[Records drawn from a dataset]
= = = = =
Lemma exchanges_drop (h : list ChatMessage) (k : nat) :
  exchanges h -> exchanges (drop (2 * k) h).
Proof.
  revert h. induction k as [|k IH]; intros h Hh; [done |].
  replace (2 * S k)%nat with (S (S (2 * k))) by lia.
  destruct h as [|x [|y rest]]; simpl in *; [done | done |].
  apply IH. tauto.
Qed.

Lemma exchanges_trim (max : Z) (h : list ChatMessage) :
  exchanges h -> exchanges (Py.slice_from (- max * 2) h).
Proof.
  intros Hh. destruct (exchanges_even h Hh) as [n Hn].
  unfold Py.slice_from. rewrite Hn.
  set (start := if - max * 2 <? 0
                then Z.max 0 (Z.of_nat (2 * n) + - max * 2)
                else Z.min (- max * 2) (Z.of_nat (2 * n))).
  assert (Hstart : exists k, Z.to_nat start = (2 * k)%nat).
  { subst start. destruct (Z.ltb_spec (- max * 2) 0).
    - destruct (Z.max_spec 0 (Z.of_nat (2 * n) + - max * 2)) as [[_ ->]|[_ ->]].
      + exists (Z.to_nat (Z.of_nat n - max)). lia.
      + by exists 0%nat.
    - destruct (Z.min_spec (- max * 2) (Z.of_nat (2 * n))) as [[_ ->]|[_ ->]].
      + exists (Z.to_nat (- max)). lia.
      + exists n. lia. }
  destruct Hstart as [k ->]. by apply exchanges_drop.
Qed.

Lemma after_exchange_internal_exchanges max u r h :
  exchanges h -> exchanges (after_exchange_internal max u r h).
Proof.
  intros Hh. unfold after_exchange_internal.
  pose proof (exchanges_app h u r Hh) as He.
  destruct (_ >? _); [by apply exchanges_trim | done].
Qed.

Lemma process_message_exchanges w request a id :
  exchanges (stored_internal id a) ->
  exchanges (stored_internal id (fst (process_message w request a))).
Proof.
  intros Hh. rewrite process_message_stored.
  destruct (decide _); [| done].
  destruct (Py.escalation_triggered _ _); [| destruct (completions_create _ _)];
    try done; by apply after_exchange_internal_exchanges.
Qed.

(** X17: the internal template stores whole exchanges only. For every
    [max_history], positive or not, and through every sequence of
    requests, answered, escalated or failed, a session that consists of
    user/assistant pairs still does; in particular it never holds a
    system turn and never ends on an unanswered user turn. *)
Theorem internal_sessions_hold_exchanges
    (requests : list (World * ChatRequest)) (a : ChatbotAgent) (id : string)
    (Hstart : exchanges (stored_internal id a)) :
  exchanges (stored_internal id (run_internal requests a)).
Proof.
  revert a Hstart. induction requests as [|[w r] requests IH]; intros a Hstart;
    [done |].
  unfold run_internal in *. simpl. apply IH. by apply process_message_exchanges.
Qed.

Lemma internal_sessions_hold_exchanges_witness :
  exchanges (stored_internal "c1"
    (run_internal
       [(answering_internal, post_internal "one");
        (answering_internal, post_internal "a manager, please");
        (answering_internal, post_internal "three")]
       (new_agent 1 None))).
Proof.
  apply (internal_sessions_hold_exchanges
           [(answering_internal, post_internal "one");
            (answering_internal, post_internal "a manager, please");
            (answering_internal, post_internal "three")]
           (new_agent 1 None) "c1").
  vm_compute. exact I.
Defined.

Example internal_session_after_trim :
  stored_internal "c1"
    (run_internal
       [(answering_internal, post_internal "one");
        (answering_internal, post_internal "a manager, please");
        (answering_internal, post_internal "three")]
       (new_agent 1 None))
  = [mkMsg "user" "three"; mkMsg "assistant" "hi"].
Proof. vm_compute. reflexivity. Qed.

End InternalSessions.

Section InternalRequests.

Import InternalTemplate Session Samples.

(** X18: with [max_history >= 1] the internal template keeps every
    session within [2 * max_history] turns through any sequence of
    requests. *)
Theorem internal_sessions_within_bound
    (requests : list (World * ChatRequest)) (a : ChatbotAgent) (id : string)
    (Hmax : 1 <= max_history a)
    (Hstart : Z.of_nat (length (stored_internal id a)) <= 2 * max_history a) :
  Z.of_nat (length (stored_internal id (run_internal requests a)))
    <= 2 * max_history a.
Proof.
  revert a Hmax Hstart.
  induction requests as [|[w r] requests IH]; intros a Hmax Hstart; [done |].
  unfold run_internal in *. simpl.
  destruct (process_message_config w r a) as [Hm _].
  rewrite <- Hm. apply IH; rewrite Hm; [done |].
  by apply process_message_within_bound.
Qed.

Lemma internal_sessions_within_bound_witness :
  Z.of_nat (length (stored_internal "c1"
    (run_internal
       [(answering_internal, post_internal "one");
        (answering_internal, post_internal "two");
        (answering_internal, post_internal "three")]
       (new_agent 1 None))))
    <= 2 * max_history (new_agent 1 None).
Proof.
  apply (internal_sessions_within_bound
           [(answering_internal, post_internal "one");
            (answering_internal, post_internal "two");
            (answering_internal, post_internal "three")]
           (new_agent 1 None) "c1").
  - simpl. lia.
  - vm_compute. discriminate.
Defined.

(** X19: when the backend call raises, the internal template answers
    500 "Internal server error" without the backend's error text, leaves
    the turns of every session as they were, and still creates the
    (empty) session of the request when it did not exist. *)
Theorem internal_failed_request
    (w : World) (request : ChatRequest) (a : ChatbotAgent) (what : string)
    (Hesc : Py.escalation_triggered (message request) (escalation_keywords a) = false)
    (Hraised :
       completions_create w
         (SYSTEM_TURN ::
            Py.slice_from (- max_history a)
              (stored_internal
                 (Py.or_else (session_id request) ("session_" +:+ now_timestamp w)) a)
            ++ [mkMsg "user" (message request)]) = Raised what) :
  snd (process_message w request a)
    = inl (mkHTTPException 500 "Internal server error")
  /\ (forall id, stored_internal id (fst (process_message w request a))
                 = stored_internal id a)
  /\ is_Some (conversation_history (fst (process_message w request a))
                !! Py.or_else (session_id request) ("session_" +:+ now_timestamp w)).
Proof.
  set (sid := Py.or_else (session_id request) ("session_" +:+ now_timestamp w)) in *.
  split; [| split].
  - unfold process_message. fold sid. rewrite Hesc.
    unfold stored_internal in Hraised.
    destruct (conversation_history a !! sid); cbn [messages]; by rewrite Hraised.
  - intros id. rewrite process_message_stored. fold sid.
    destruct (decide (sid = id)) as [<-|]; [| done]. by rewrite Hesc, Hraised.
  - unfold process_message. fold sid. rewrite Hesc.
    unfold stored_internal in Hraised.
    destruct (conversation_history a !! sid); cbn [messages]; rewrite Hraised; simpl;
      rewrite lookup_insert_eq; by eexists.
Qed.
= = = = =
#### [How to complete this task]
Please set down again, word for word, only the lines from the start of the entries through the line with "max * 2) 0).", both ends included.

#### [Result for this task]
Lemma exchanges_drop (h : list ChatMessage) (k : nat) :
  exchanges h -> exchanges (drop (2 * k) h).
Proof.
  revert h. induction k as [|k IH]; intros h Hh; [done |].
  replace (2 * S k)%nat with (S (S (2 * k))) by lia.
  destruct h as [|x [|y rest]]; simpl in *; [done | done |].
  apply IH. tauto.
Qed.

Lemma exchanges_trim (max : Z) (h : list ChatMessage) :
  exchanges h -> exchanges (Py.slice_from (- max * 2) h).
Proof.
  intros Hh. destruct (exchanges_even h Hh) as [n Hn].
  unfold Py.slice_from. rewrite Hn.
  set (start := if - max * 2 <? 0
                then Z.max 0 (Z.of_nat (2 * n) + - max * 2)
                else Z.min (- max * 2) (Z.of_nat (2 * n))).
  assert (Hstart : exists k, Z.to_nat start = (2 * k)%nat).
  { subst start. destruct (Z.ltb_spec (- max * 2) 0).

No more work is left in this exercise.